Nearly 2400 MS-DOS games are now playable in your browser
I referenced the great 1986 EA game Starflight in yesterday's news about the Into the Stars Kickstarter because, to put it bluntly, I freakin' loved Starflight. It was an amazing accomplishment: A sandbox sci-fi game with planetary exploration, trading, ship-to-ship combat, diplomacy with seven unique alien races, and more, all squeezed into 256K—kilobytes!—of RAM. And now you youngsters can try it for yourselves, along with roughly 2400 other games from the MS-DOS era, all of them playable in your browser.
The gigantic collection of oldies comes to us courtesy of the Internet Archive, along with a warning from curator Jason Scott that it may at times be a bumpy ride. "Some of them will still fall over and die, and many of them might be weird to play in a browser window, and of course you can’t really save things off for later, and that will limit things too," he wrote. "But on the whole, you will experience some analogue of the MS-DOS program, in your browser, instantly."

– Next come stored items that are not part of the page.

Definition Stats : Handler := fun rq =>
  total <- perform (ESql Pool CountUsers) ;;
  containers <- perform (ESql Pool CountContainers) ;;
  running <- perform (ESql Pool CountRunning) ;;
  today <- perform (ESql Pool CountToday) ;;
  free <- perform (ESql Pool (CountUsersOn "free")) ;;
  pro <- perform (ESql Pool (CountUsersOn "pro")) ;;
  team <- perform (ESql Pool (CountUsersOn "team")) ;;
  Ret (success (json_AdminStats
    {| st_TotalUsers := count_or_zero total; st_TotalContainers := count_or_zero containers;
       st_RunningContainers := count_or_zero running; st_ContainersToday := count_or_zero today;
       st_FreeUsers := count_or_zero free; st_ProUsers := count_or_zero pro;
       st_TeamUsers := count_or_zero team |}) StatusOK).

(** [page, _ := strconv.Atoi(...)], at least 1. *)
Definition page_of (rq : Request) : Z :=
  let page := (Atoi (query rq "page")).1 in
  if page <? 1 then 1 else page.

Definition search_pattern (rq : Request) : string :=
  let search := ToLower (query rq "search") in
  if bool_decide (search = "") then "%" else cat ["%"; search; "%"].

(** [(page - 1) * 20] *)
Definition page_offset (page : Z) : Z := wrap_i64 ((page - 1) * 20).

(** [rows.Scan(...)], the error dropped: a NULL name or e-mail leaves that field
    and the later ones empty and closes the rows. *)
Definition scan_admin_user (row : (Z * user_row) * nat) : AdminUser * bool :=
  let '((i, r), count) := row in
  let item name email role plan n :=
    {| au_ID := bigint_text i; au_Name := name; au_Email := email; au_Role := role; au_PlanID := plan;
       au_ContainerCount := n; au_CreatedAt := "" |} in
  match u_name r with
  | None => (item "" "" "" "" 0, false)
  | Some name =>
      match u_email r with
      | None => (item name "" "" "" 0, false)
      | Some email => (item name email (u_role r) (u_plan_id r) (Z.of_nat count), true)
      end
  end.

Fixpoint collect_users (l : list ((Z * user_row) * nat)) : list AdminUser :=
  match l with
  | [] => []
  | row :: l' => let '(u, open) := scan_admin_user row in u :: (if open then collect_users l' else [])
  end.

Definition ListUsers : Handler := fun rq =>
  r <- perform (ESql Pool (SearchUsers (search_pattern rq) (page_offset (page_of rq)))) ;;
  on_ok r (fun _ => internal_error) (fun rows =>
  Ret (success (JArr (map json_AdminUser (collect_users rows))) StatusOK)).

Definition Admin_DeleteUser : Handler := fun rq =>
  require_method "DELETE" "method not allowed" rq (
  r <- perform (ESql Pool (DeleteUserRow (var rq "id"))) ;;
  match r with
  | Ok (S _) => Ret no_content
  | _ => Ret (RespondError "user not found" StatusNotFound)
  end).

Definition known_plans : list string := ["free"; "pro"; "team"].

Definition UpdateUserPlan : Handler := fun rq =>
  require_method "PATCH" "method not allowed" rq (
  on_ok (decode_body rq "" (dec_one "plan_id")) invalid_body (fun planID =>
  if bool_decide (planID ∉ known_plans) then Ret (RespondError "invalid plan_id" StatusBadRequest)
  else
    r <- perform (ESql Pool (UpdatePlanRow planID (var rq "id"))) ;;
    on_ok r (fun _ => internal_error) (fun _ => Ret (success_empty StatusOK)))).
End Admin.

(** * Facts *)

Section Facts.
Context {PG : Postgres} {UC : UnicodeCase} (env : Env).

(** A read that cannot lose the connection, in a world that reads have led to. *)
Lemma run_read_up {A} s (k : result (rows s) -> Prog A) w0 w :
  sql_up env -> read_only s = true -> reads w0 w ->
  exists c w1, reads w0 w1 /\
    run env (bind (perform (ESql Pool s)) k) w = run env (k (exec c s (w_db w0)).1) w1.
Proof.
  intros Hup Hs HR. exists (sql_ctx env w), (run_eff env (ESql Pool s) w).2.
  split; [etransitivity; [exact HR|by apply run_eff_reads]|].
  unfold perform. cbn [bind run]. rewrite run_pool_up by done. by rewrite (out_db _ _ (proj1 HR)).
Qed.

Case in point: My beloved Starflight offers five different graphics settings (none of which you've likely ever heard of), but the only one that works—or at least, the only one that works for me—is EGA. Furthermore, once you've overcome that hurdle, it will ask you for a launch code before you undock your ship, which is actually the game's copy protection in action. You can enter any code you want and it will let you fly, but unless the DRM has been removed (and I've seen no reference to that being the case) you'll run into trouble down the road.
Occasional glitches aside, the remarkable thing here is that these games work as well as they do. Battle Chess, Tongue of the Fatman, and Koronis Rift may not be exactly as I remember them—the passage of time has a way of smoothing rough edges—but I've spent the last 20 minutes getting my ass kicked in Karateka and I'm not ready to give up yet. Consider yourself warned.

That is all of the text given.